Demônios

Demônios.

A chuva começou assim: em questão de minutos o céu sobre Curitiba encheu-se de nuvens de tempestade. Nuvens pesadas, escuras, opressivas. Raios começaram a riscar o firmamento e o ribombar dos trovões se fizeram ouvir com intensidade. E o aguaceiro. O aguaceiro foi tão intenso que era impossível enxergar qualquer coisa na rua. Esse talvez tenha sido o motivo do veículo bater e capotar diversas vezes indo acabar dentro de uma valeta. E o seu ocupante? Bem…

O homem não fazia a menor idéia de onde estava e nem como fora chegar ali. Lembrava-se apenas de estar dirigindo pelas ruas de Curitiba, indo para casa depois de um dia extenuante no serviço. E então isso. Esse lugar estranho. Parado de pé em meio a imensa planície ele contemplava a paisagem. O firmamento de um azul limpíssimo no qual se destacava o sol inclemente e abaixo o mar de relva que se estendia até o horizonte.

Ele permaneceu assim por algum tempo, perdido em indagações sobre o onde, o quando e o como, até que um brilho no horizonte chamou sua atenção. Protegendo os olhos com as mãos por causa da claridade ofuscante do astro rei ele permaneceu atento no horizonte, até que alguns minutos depois o brilho voltou a ser visto. O homem começou a andar em direção a fonte do reflexo, curioso de descobrir qual a origem daquele fenômeno. Andou por cerca de meia hora pelo campo até chegar a beira de um grande lago. Foi então que o tempo começou a mudar. Pesadas nuvens cinzentas começaram a formar-se no horizonte, e vieram aproximando-se até encobrir todo o firmamento. Raios começaram a riscar os céus e trovões faziam tremer a terra sob os pés do homem que teve a sensação de ja ter vivido aquilo. Um vento forte começou a soprar fazendo ondas enormes levantaren-se indo quebrar na margem. A tudo isso o homem assistiu com um misto de fascínio e horror. E então em meio a fúria dos elementos algo começou a emergir das águas revoltas do lago. E quase ao mesmo tempo estranhas formas aladas começaram a cortar o espaço, suas asas como que em chamas tal o brilho ofuscante que emanavam. Mas elas estavam longe, muito distantes em seu vôo sob as nuvens de tempestade. O homem concentrou sua atenção na coisa saindo da água. Porque estava mais próxima. Porque era muito mais assustadora. Porque parecia emanar uma aura de indizível perigo e maldade.

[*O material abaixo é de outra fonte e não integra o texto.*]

(** ** TableView sizing and scrolling, and the controlled stories *)

Module TableViewLaws.
Import JS TableView TableVirtualizer TableViewScroll.

(** X12. A column never starts below its minimum: whenever
    [getDefaultWidth] returns a width, [getDefaultMinWidth] returns the same
    one; [getDefaultMinWidth] always returns a width, between 38 and 75, and
    it is 75 exactly for the columns that [getDefaultWidth] leaves
    [undefined]. *)
Theorem X12_default_width_meets_minimum (scale : Scale) (props : ColumnProps) :
  (forall w : Z, getDefaultWidth scale props = Some w ->
                 getDefaultMinWidth scale props = Some w) /\
  exists m : Z,
    getDefaultMinWidth scale props = Some m /\ 38 <= m <= 75 /\
    (getDefaultWidth scale props = None <-> m = 75).
Proof.
  unfold getDefaultWidth, getDefaultMinWidth.
  destruct props as [[] [] []], scale; simpl;
    (split; [by intros w [= <-] || done|]); eexists; (split; [reflexivity|]);
    (split; [lia|]); split; done.
Qed.

(** X13. The two synchronisations of header and body do not chase each
    other: after the body's scroll handler the resizer's focus handler
    changes nothing, and the other way round; each is idempotent; and the
    element [scrollToItem] leaves behind, off the keyboard, is one the
    scroll handler does not change. *)
Theorem X13_scroll_sync_settles `{Host} :
  (forall d : Dom,
     onScroll (onScroll d) = onScroll d /\
     onFocusedResizer (onFocusedResizer d) = onFocusedResizer d /\
     onFocusedResizer (onScroll d) = onScroll d /\
     onScroll (onFocusedResizer d) = onFocusedResizer d /\
     scrollLeft (bodyRef (onFocusedResizer d)) = scrollLeft (headerRef (onFocusedResizer d)) /\
     headerRef (onFocusedResizer d) = headerRef d) /\
  (forall (collection : Collection) (k : string) (d d' : Dom),
     getInteractionModality <> Some TableVirtualizer.keyboard ->
     scrollToItem collection k d = Some d' ->
     onScroll d' = d' /\ onFocusedResizer d' = d').
Proof.
  split.
  - intros [[hl ht] [bl bt]]. by repeat split.
  - intros collection k d d' Hm. unfold scrollToItem.
    destruct (scrollOptions collection k) as [opts|]; [|discriminate].
    simpl. rewrite bool_decide_eq_false_2 by done. intros [= <-].
    destruct (virtualizer_scrollToItem k opts d) as [[hl ht] [bl bt]]. by split.
Qed.
(** A logout is final.  When [POST /logout], presenting a refresh token
    that the ledger holds, has answered "Logged out successfully", every
    row that carries the token is revoked -- whatever other request to a
    session route was served at the same time, in whatever order the
    store answered the two, and whatever its outages -- and from then on
    a refresh with the token is refused with "Invalid or expired refresh
    token" (401). *)
Theorem logout_is_final ext env req tok x other schedule w :
  Req.cookies_refreshToken req = Some tok ->
  Token_truthy tok = true ->
  unique_tokens (refreshTokens w) ->
  In tok (List.map RefreshToken.token (refreshTokens w)) ->
  forall a b w',
    concurrently schedule (route_logout env req) (route ext env x other) w = (a, b, w')
    \/ concurrently schedule (route ext env x other) (route_logout env req) w = (b, a, w') ->
    outcome a = Some (inr Sent) ->
    (forall row, In row (refreshTokens w') -> RefreshToken.token row = tok ->
                 RefreshToken.isRevoked row = true)
    /\ (forall again later r,
          Req.cookies_refreshToken again = Some tok ->
          faults w' = [] ->
          run (route_refresh ext env again) (with_clock later w') r
          = (inr (NextError (AppError "Invalid or expired refresh token" 401)),
             with_clock later w', r)).
Proof.
  intros Hc Ht Hu Hin a b w' Hrun Hsent.
  assert (Hdead : logging_out tok (refreshTokens w') (prog a)).
  { unfold concurrently in Hrun. destruct Hrun as [Hrun | Hrun].
    - destruct (arrive_logout env req tok w Hc Ht) as (p & Hp & Hphase).
      rewrite Hp in Hrun.
      destruct (arrive_session ext env x other w) as [Huses Hrows].
      destruct (arrive (route ext env x other) w) as [tb w2]. cbn [fst snd] in *.
      assert (Hpresent : present tok w2).
      { apply (present_tokens tok w); [rewrite Hrows; reflexivity | split; assumption]. }
      pose proof (proj1 (interleave_logout tok schedule (mkThread p Res.fresh) tb w2 Hpresent))
        as Hkeep.
      rewrite Hrun in Hkeep. apply Hkeep. split; [|exact Huses].
      cbn [prog]. unfold logging_out. destruct Hphase as [H | H]; auto.
    - destruct (arrive_session ext env x other w) as [Huses Hrows].
      destruct (arrive (route ext env x other) w) as [tb w1]. cbn [fst snd] in *.
      destruct (arrive_logout env req tok w1 Hc Ht) as (p & Hp & Hphase).
      rewrite Hp in Hrun.
      assert (Hpresent : present tok w1).
      { apply (present_tokens tok w); [rewrite Hrows; reflexivity | split; assumption]. }
      pose proof (proj2 (interleave_logout tok schedule tb (mkThread p Res.fresh) w1 Hpresent))
        as Hkeep.
      rewrite Hrun in Hkeep. apply Hkeep. split; [|exact Huses].
      cbn [prog]. unfold logging_out. destruct Hphase as [H | H]; auto. }
  assert (Hrevoked : consumed tok (refreshTokens w')).
  { unfold outcome in Hsent.
    destruct Hdead as [[Hfin _] | [[Hfin _] | [(e & Hp) | [_ H]]]]; auto.
    - destruct (prog a); try discriminate.
    - destruct (prog a); try discriminate.
    - rewrite Hp in Hsent. discriminate. }
  split; [exact (proj2 Hrevoked)|].
  intros again later r Hagain Hf.
  unfold route_refresh. rewrite run_chain.
  rewrite (run_verifyRefreshToken_dead again tok); auto.
  cbn [refreshTokens with_clock]. intros d Hd Htok. unfold active.
  rewrite (proj2 Hrevoked d Hd Htok). reflexivity.
Qed.
Lemma write_output_again (w w' w1 : world) (file out_file : string) :
  write_output file out_file w = (Return (), w') ->
  fs w1 = fs w' ->
  exists w2, write_output file out_file w1 = (Return (), w2) /\ fs w2 = fs w'.
Proof.
  intros (n & Hfile & Hreg & Hread & Hdir & Hopen & Hthrough & Hfs & _)%write_output_inv Hw1.
  pose proof (writable_out_perms _ _ Hopen) as Hperm.
  set (text' := fasta_of (input_lines (fs w) file out_file)) in *.
  assert (exists n1, fs w1 !! file = Some n1 /\ is_regular n1 = true /\
            can_read (node_perms n1) = true /\
            input_read_through (fs w1) file out_file = true /\
            input_lines (fs w1) file out_file = input_lines (fs w) file out_file)
    as (n1 & Hfile1 & Hreg1 & Hread1 & Hthrough1 & Hlines).
  { rewrite Hw1, Hfs. unfold input_lines, input_read_through in *.
    destruct (decide (out_file = file)) as [->|Hne].
    - rewrite lookup_insert_eq. eexists. split; [done |]. split; [done |].
      split; [| done]. cbn [node_perms]. unfold out_perms. by rewrite Hfile, Hreg.
    - rewrite lookup_insert_ne by done. exists n. by rewrite Hfile in *. }
  assert (access can_write (fs w1) (out_dir_of out_file) = true) as Hdir1.
  { rewrite Hw1, Hfs. unfold access in *.
    destruct (decide (out_file = out_dir_of out_file)) as [<-|Hne].
    - by rewrite lookup_insert_eq.
    - by rewrite lookup_insert_ne. }
  assert (fs w1 !! out_file = Some (File (out_perms (fs w) out_file) text')) as Hout1.
  { by rewrite Hw1, Hfs, lookup_insert_eq. }
  assert (writable_target (fs w1) out_file = true) as Hopen1.
  { unfold writable_target. rewrite Hout1. by cbn [is_regular node_perms andb]. }
  rewrite (write_output_through w1 file out_file n1) by done.
  eexists. split; [done |]. cbn [fs]. rewrite Hlines. fold text'.
  unfold out_perms at 1. rewrite Hout1, Hw1, Hfs. cbn [is_regular node_perms].
  by rewrite insert_insert_eq.
Qed.

Lemma convert_file_inv (w w' : world) (file : string) :
  convert_file file w = (Return (), w') ->
  exists w0, fs w0 = fs w /\ write_output file (out_file_of file) w0 = (Return (), w').
Proof.
  destruct (isfile (fs w) (out_file_of file)) eqn:Hout.
  - destruct (stdin w) as [|answer rest] eqn:Hin.
    + by rewrite convert_file_eof.
    + rewrite (convert_file_asked w file answer rest) by done.
      destruct (affirmative answer); [| done]. intros H.
      eexists. split; [| exact H]. done.
  - rewrite convert_file_fresh by done. intros H. by exists w.
Qed.

(** X14. Conversion is idempotent: when a step has returned normally and
    the same input is converted once more, with [y] or [yes] as the answer
    to the question, the step returns normally again and leaves every
    file as the first conversion left it. *)
Theorem reconversion_idempotent
    (w w' : world) (file answer : string) (rest : list string) :
  convert_file file w = (Return (), w') ->
  stdin w' = answer :: rest -> answer ∈ yes_answers ->
  exists w'', convert_file file w' = (Return (), w'') /\ fs w'' = fs w' /\ stdin w'' = rest.
Proof.
  intros (w0 & Hw0 & Hrun)%convert_file_inv Hin Hyes.
  assert (isfile (fs w') (out_file_of file) = true) as Hout.
  { apply write_output_inv in Hrun as (_ & _ & _ & _ & _ & _ & _ & -> & _).
    unfold isfile. by rewrite lookup_insert_eq. }
  rewrite (convert_file_asked w' file answer rest) by done.
  rewrite (proj2 (affirmative_yes_answers answer)) by done.
  destruct (write_output_again w0 w'
              (World (fs w') rest (stdout w' ++ overwrite_warning (out_file_of file)))
              file (out_file_of file) Hrun eq_refl) as (w2 & Hrun2 & Hfs2).
  exists w2. split; [done |]. split; [done |].
  by apply write_output_inv in Hrun2 as (_ & _ & _ & _ & _ & _ & _ & _ & ->).
Qed.
Lemma session_keeps_pace (payload : Buffer) (schedule : list Timers.tick) :
  Timers.stop_and_wait payload schedule = true ->
  agrees (Timers.session payload schedule)
         (session_lines payload (Timers.lines_of schedule)).
Proof.
  unfold Timers.stop_and_wait, Timers.session, session_lines, main_with.
  destruct (inGroupsOf payload 8) as [chunks|]; [|intros _; exact I].
  intros P. apply keeps_pace_agrees.
  pose proof (emit_keeps_pace chunks (START (array_get chunks 0))
                              (Timers.boot chunks) eq_refl) as K.
  change (Timers.index (Timers.boot chunks))
    with (indexManager (Z.of_nat (length chunks))) in K.
  unfold Timers.bind, bind.
  destruct (Timers.emit chunks (START (array_get chunks 0)) (Timers.boot chunks))
    as [[] m1 o1|e o1|c o1],
      (emit chunks (START (array_get chunks 0))
            (indexManager (Z.of_nat (length chunks))))
    as [[] s1 o1'|e' o1'|c' o1'];
    cbn [keeps_pace] in K; try contradiction; try exact K.
  destruct K as (Ei & Tidy1 & Eq). subst s1.
  apply (keeps_pace_compose _ (Timers.pending m1)); [exact Eq|].
  apply run_keeps_pace; assumption.
Qed.

Lemma session_lines_events (payload : Buffer) (lines : list jsstring) :
  option_map (map_trace protocol) (session_lines payload lines)
  = session payload (events_of lines).
Proof.
  unfold session_lines, session, main_with.
  destruct (inGroupsOf payload 8) as [chunks|]; [|reflexivity].
  cbn [option_map]. f_equal.
  apply bind_protocol; [apply emit_protocol | apply lines_as_events].
Qed.

(** The same against the session in terms of the events of the lines. *)
Lemma session_keeps_pace_events (payload : Buffer) (schedule : list Timers.tick) :
  Timers.stop_and_wait payload schedule = true ->
  agrees (Timers.session payload schedule)
         (session payload (events_of (Timers.lines_of schedule))).
Proof.
  intros P. pose proof (session_keeps_pace payload schedule P) as A.
  rewrite <- session_lines_events.
  destruct (Timers.session payload schedule) as [[[] m o|e o|c o]|],
           (session_lines payload (Timers.lines_of schedule))
    as [[[] s o'|e' o'|c' o']|];
    cbn [agrees option_map map_trace] in *; try contradiction;
    try exact I; rewrite protocol_idem; exact A.
Qed.

(* ================================================================== *)
(** * Sessions with their timers *)

Lemma emit_all_protocol (chunks : list Buffer) (events : list event) :
  forall s, map_trace protocol (emit_all chunks events s) = emit_all chunks events s.
Proof.
  induction events as [|e events IH]; intros s; [reflexivity|].
  cbn [emit_all]. apply bind_protocol; [apply emit_protocol | exact IH].
Qed.

Lemma session_protocol (payload : Buffer) (events : list event) :
  option_map (map_trace protocol) (session payload events)
  = session payload events.
Proof.
  unfold session, main_with.
  destruct (inGroupsOf payload 8) as [chunks|]; [|reflexivity].
  cbn [option_map]. f_equal.
  apply bind_protocol; [apply emit_protocol | apply emit_all_protocol].
Qed.

Lemma indices_sent_protocol (out : list action) :
  indices_sent (protocol out) = indices_sent out.
Proof.
  induction out as [|a out IH]; [reflexivity|].
  unfold protocol. cbn [filter].
  change (indices_sent (a :: out))
    with (match sent_index a with Some i => [i] | None => [] end
            ++ indices_sent out).
  destruct a as [[| | | | |r]| | |]; cbn [is_response negb];
    try (change (indices_sent (?b :: ?l))
          with (match sent_index b with Some i => [i] | None => [] end
                  ++ indices_sent l);
         f_equal; exact IH).
  all: try exact IH.
Qed.

Lemma written_protocol (out : list action) : written (protocol out) = written out.
Proof.
  induction out as [|a out IH]; [reflexivity|].
  unfold protocol. cbn [filter].
  change (written (a :: out))
    with (match a with Write c => [c] | _ => [] end ++ written out).
  destruct a as [[| | | | |r]| | |]; cbn [is_response negb];
    try (change (written (?b :: ?l))
          with (match b with Write c => [c] | _ => [] end ++ written l);
         f_equal; exact IH).
  all: try exact IH.
Qed.



Lemma events_of_ack (lines : list jsstring) : Forall ack (events_of lines).
Proof.
  induction lines as [|data lines IH]; [constructor|].
  cbn [events_of flat_map]. fold (events_of lines).
  destruct (jsstring_eqb (trim data) (lit "k"));
    [constructor; [left; reflexivity | exact IH]|].
  destruct (jsstring_eqb (trim data) (lit "f"));
    [constructor; [right; reflexivity | exact IH] | exact IH].
Qed.






(** A session answered by Success after Success, each in time. *)
Lemma timed_session_successes (payload : Buffer) (chunks : list Buffer)
      (schedule : list Timers.tick) :
  inGroupsOf payload 8 = Some chunks ->
  (1 <= length chunks)%nat ->
  Timers.stop_and_wait payload schedule = true ->
  events_of (Timers.lines_of schedule) = repeat CHUNK_SUCCESS (length chunks) ->
  exists out,
    Timers.session payload schedule = Some (Timers.Gone 0 out)
    /\ protocol out = sends_from 0 chunks ++ closing.
Proof.
  intros G L P Ev.
  pose proof (session_keeps_pace_events payload schedule P) as A.
  pose proof (session_protocol payload (repeat CHUNK_SUCCESS (length chunks))) as Pr.
  rewrite Ev, (session_successes payload chunks G L) in A.
  rewrite (session_successes payload chunks G L) in Pr.
  cbn [option_map map_trace] in Pr. injection Pr as Pr.
  destruct (Timers.session payload schedule) as [[[] m o|e o|c o]|];
    cbn [agrees] in A; try contradiction.
  destruct A as [-> A]. exists o. split; [reflexivity|].
  rewrite A. exact Pr.
Qed.


Lemma timed_trace_after {A} (out : list action) (o : Timers.ending A) :
  Timers.trace (Timers.after out o) = out ++ Timers.trace o.
Proof. destruct o; reflexivity. Qed.

Lemma session_trace_protocol (payload : Buffer) (events : list event)
      (w : outcome unit) :
  session payload events = Some w -> protocol (trace w) = trace w.
Proof.
  intros E. pose proof (session_protocol payload events) as P.
  rewrite E in P. cbn [option_map] in P. injection P as P.
  destruct w; cbn [map_trace trace] in *; injection P as P; exact P.
Qed.

Lemma agrees_trace (o : Timers.ending unit) (w : outcome unit) :
  agrees (Some o) (Some w) ->
  protocol (Timers.trace o) ++ map Write (unwritten o) = protocol (trace w).
Proof.
  destruct o as [[] m o|e o|c o], w as [[] s o'|e' o'|c' o'];
    cbn [agrees Timers.trace trace unwritten map]; try contradiction;
    intros [_ E]; rewrite ?app_nil_r; exact E.
Qed.

Lemma agrees_some (t : option (Timers.ending unit)) (w : outcome unit) :
  agrees t (Some w) -> exists o, t = Some o.
Proof.
  destruct t as [o|]; [eauto|]. cbn [agrees]. contradiction.
Qed.

(** A session with its timers under a patient schedule, in full. *)
Lemma timed_session_run (payload : Buffer) (chunks : list Buffer)
      (schedule : list Timers.tick) :
  inGroupsOf payload 8 = Some chunks ->
  payload <> [] ->
  Timers.stop_and_wait payload schedule = true ->
  exists c0 ts o,
    array_get chunks 0 = Some c0
    /\ follows chunks 0 ts
    /\ Timers.session payload schedule = Some o
    /\ protocol (Timers.trace o) ++ map Write (unwritten o)
       = transmission SendingChunk0 c0 ++ transmissions ts
         ++ (if successes (events_of (Timers.lines_of schedule))
                <? Z.of_nat (length chunks)
             then [] else closing).
Proof.
  intros G N P.
  destruct (proj1 (chunks_nonempty payload chunks G) N) as (c0 & rest & C).
  destruct (session_run payload chunks (events_of (Timers.lines_of schedule))
                        c0 rest G C (events_of_ack _)) as (ts & F & E).
  pose proof (session_keeps_pace_events payload schedule P) as A.
  rewrite E in A. destruct (agrees_some _ _ A) as [o O]. rewrite O in A.
  exists c0, ts, o. split; [rewrite C; reflexivity|]. split; [exact F|].
  split; [exact O|].
  rewrite (agrees_trace _ _ A), (session_trace_protocol _ _ _ E).
  destruct (Z.leb_spec (successes (events_of (Timers.lines_of schedule)))
                       (Z.of_nat (length chunks) - 1));
    destruct (Z.ltb_spec (successes (events_of (Timers.lines_of schedule)))
                         (Z.of_nat (length chunks)));
    try lia; cbn [trace]; rewrite ?app_nil_r; reflexivity.
Qed.


(** The handlers write nothing: writing is left to the callbacks. *)
Lemma timed_sendChunk_silent (data : option Buffer) m :
  written (Timers.trace (Timers.sendChunk data m)) = [].
Proof.
  destruct (wire data) as [text|e] eqn:W.
  - rewrite (timed_sendChunk_Ok data text m W). reflexivity.
  - rewrite (timed_sendChunk_Throw data e m W). reflexivity.
Qed.

Lemma timed_emit_silent (chunks : list Buffer) (e : event) m :
  written (Timers.trace (Timers.emit chunks e m)) = [].
Proof.
  destruct e as [chunk| | |]; cbn [Timers.emit].
  - unfold Timers.sendFirstChunk, Timers.bind, Timers.tell.
    rewrite timed_trace_after, written_app, timed_sendChunk_silent. reflexivity.
  - unfold Timers.sendNextChunk. unfold Timers.bind at 1.
    unfold Timers.on_index, increase.
    destruct (idx (Timers.index m) >=? max (Timers.index m)); cbv beta iota.
    + reflexivity.
    + unfold Timers.bind, Timers.tell.
      rewrite !timed_trace_after, !written_app, timed_sendChunk_silent.
      reflexivity.
  - unfold Timers.repeatChunk. unfold Timers.bind at 1.
    unfold Timers.on_index, get. cbv beta iota.
    unfold Timers.bind, Timers.tell.
    rewrite !timed_trace_after, !written_app, timed_sendChunk_silent.
    reflexivity.
  - reflexivity.
Qed.

Lemma timed_on_data_silent (chunks : list Buffer) (data : jsstring) m :
  written (Timers.trace (Timers.on_data chunks data m)) = [].
Proof.
  unfold Timers.on_data. cbv zeta.
  destruct (jsstring_eqb (trim data) (lit "k")); [apply timed_emit_silent|].
  destruct (jsstring_eqb (trim data) (lit "f")); [apply timed_emit_silent|].
  reflexivity.
Qed.

Lemma timed_bind_silent (c : Timers.T unit) (f : Timers.T unit) m :
  (forall m', written (Timers.trace (c m')) = []) ->
  (forall m', written (Timers.trace (f m')) = []) ->
  written (Timers.trace (Timers.bind c (fun _ => f) m)) = [].
Proof.
  intros Hc Hf. unfold Timers.bind. specialize (Hc m).
  destruct (c m) as [[] m1 o1|e o1|code o1]; cbn [Timers.trace] in Hc |- *;
    try exact Hc.
  rewrite timed_trace_after, written_app, Hc, Hf. reflexivity.
Qed.

Lemma timed_lines_silent (chunks : list Buffer) (lines : list jsstring) :
  forall m,
    written (Timers.trace (Timers.run chunks (map Timers.Line lines) m)) = [].
Proof.
  induction lines as [|data lines IH]; intros m; [reflexivity|].
  cbn [map Timers.run Timers.step].
  apply timed_bind_silent; [apply timed_on_data_silent | exact IH].
Qed.

(* ================================================================== *)
(** * The claims *)







(** C3, the claim as stated, at the empty payload: [inGroupsOf] gives no
    chunk, where the specification counts one. *)
Lemma chunk_count_counterexample :
  inGroupsOf (@nil byte) 8 = Some []
  /\ spec_count (Z.of_nat (length (@nil byte))) = 1
  /\ ~ spec_chunking [].
Proof.
  split; [reflexivity|]. split; [reflexivity|].
  intros (chunks & E & N). inversion E; subst chunks. discriminate N.
Qed.

(** C3, amended: a payload of [L >= 0] bytes is cut into exactly
    [ceil(L/8)] chunks, which is 0 when [L = 0]; every chunk is exactly 8
    bytes once padded and begins with the chunk as it was; the chunks put one
    after the other are the payload, and the payload is the first [L] bytes
    of the padded chunks put one after the other. *)
Theorem chunking (payload : Buffer) :
  exists chunks,
    inGroupsOf payload 8 = Some chunks
    /\ Z.of_nat (length chunks) = ceil_div (Z.of_nat (length payload)) 8
    /\ Forall (fun c => exists p,
                   appendPadding (Some c) = Ok p
                   /\ length p = 8%nat
                   /\ firstn (length c) p = c) chunks
    /\ concat chunks = payload
    /\ firstn (length payload) (concat (map padded chunks)) = payload.
Proof.
  destruct (inGroupsOf_spec (A := byte) 8 ltac:(lia) payload)
    as (chunks & E & C & W & N).
  exists chunks. split; [exact E|]. split; [exact N|]. split; [|split].
  - pose proof (chunks_short payload chunks E) as S.
    eapply Forall_impl; [|exact S]. intros c L. cbv beta in L.
    exists (padded c). split; [apply appendPadding_short, L|].
    split; [apply padded_length, L | apply padded_prefix].
  - exact C.
  - rewrite <- C. apply padded_chunks_prefix, W.
Qed.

Parado junto a margem, o homem contemplou horrorizado a coisa que vinha em sua direção. A coisa era grande. Maior que um homem. Tinha forma humana. Mas sua cabeça não possuía olhos, boca ou orelha. E não tinha cabelos. Em seu lugar uma infinidade de fios que se moviam loucamente. A coisa saiu das águas e caminhou sob cascos fendidos. E assim que isso aconteceu os seres alados que haviam estado tão distantes mergulharam das alturas sobre a estranha criatura. Munidos de espadas flamejantes eles atacaram o monstro, que àquela altura já estava sobre o homem. Indiferente ao assédio que sofria o ser esticou a mão colossal e segurou o rosto do homem, que arregalou os olhos ao perceber centenas dos estranhos fios de cabelo do colosso decendo-lhe pelo braço. Em direção a sua boca. Por onde entraram. Fazendo-o engasgar e sufocar. E enquanto se sentia sufocar e lutava contra o desfalecimento que se aproximava, pôde ver a criatura levantar as garras para se defender dos seres alados que sobre ela haviam se precipitado. Acertando-a com o que pareciam ser espadas de fogo e arrancando-lhe pedaços ferozmente. Antes de perder a consciência o homem viu o estranho ser desfazer-se em fogo. E então a escuridão.

Quando os olhos do homem se abriram novamente depararam-se com dois vultos que o olhavam espantados.

"Cara, você deu uma sorte danada da gente ter conseguido te tirar do teu carro antes da enxurrada leva-lo. Ce podia tá morto."

O homem apoiou-se nos braços. A chuva caia-lhe no rosto, escorrendo-lhe pela face.

"Só pode ter sido coisa de Deus"- comentou seu salvador.

O homem bem que gostaria de acreditar. Mas sentiu um arrepio bem no fundo de sua alma ao escutar uma risada em sua cabeça. Uma risada que parecia dizer-lhe que ele estar vivo não tinha nada a ver com Deus.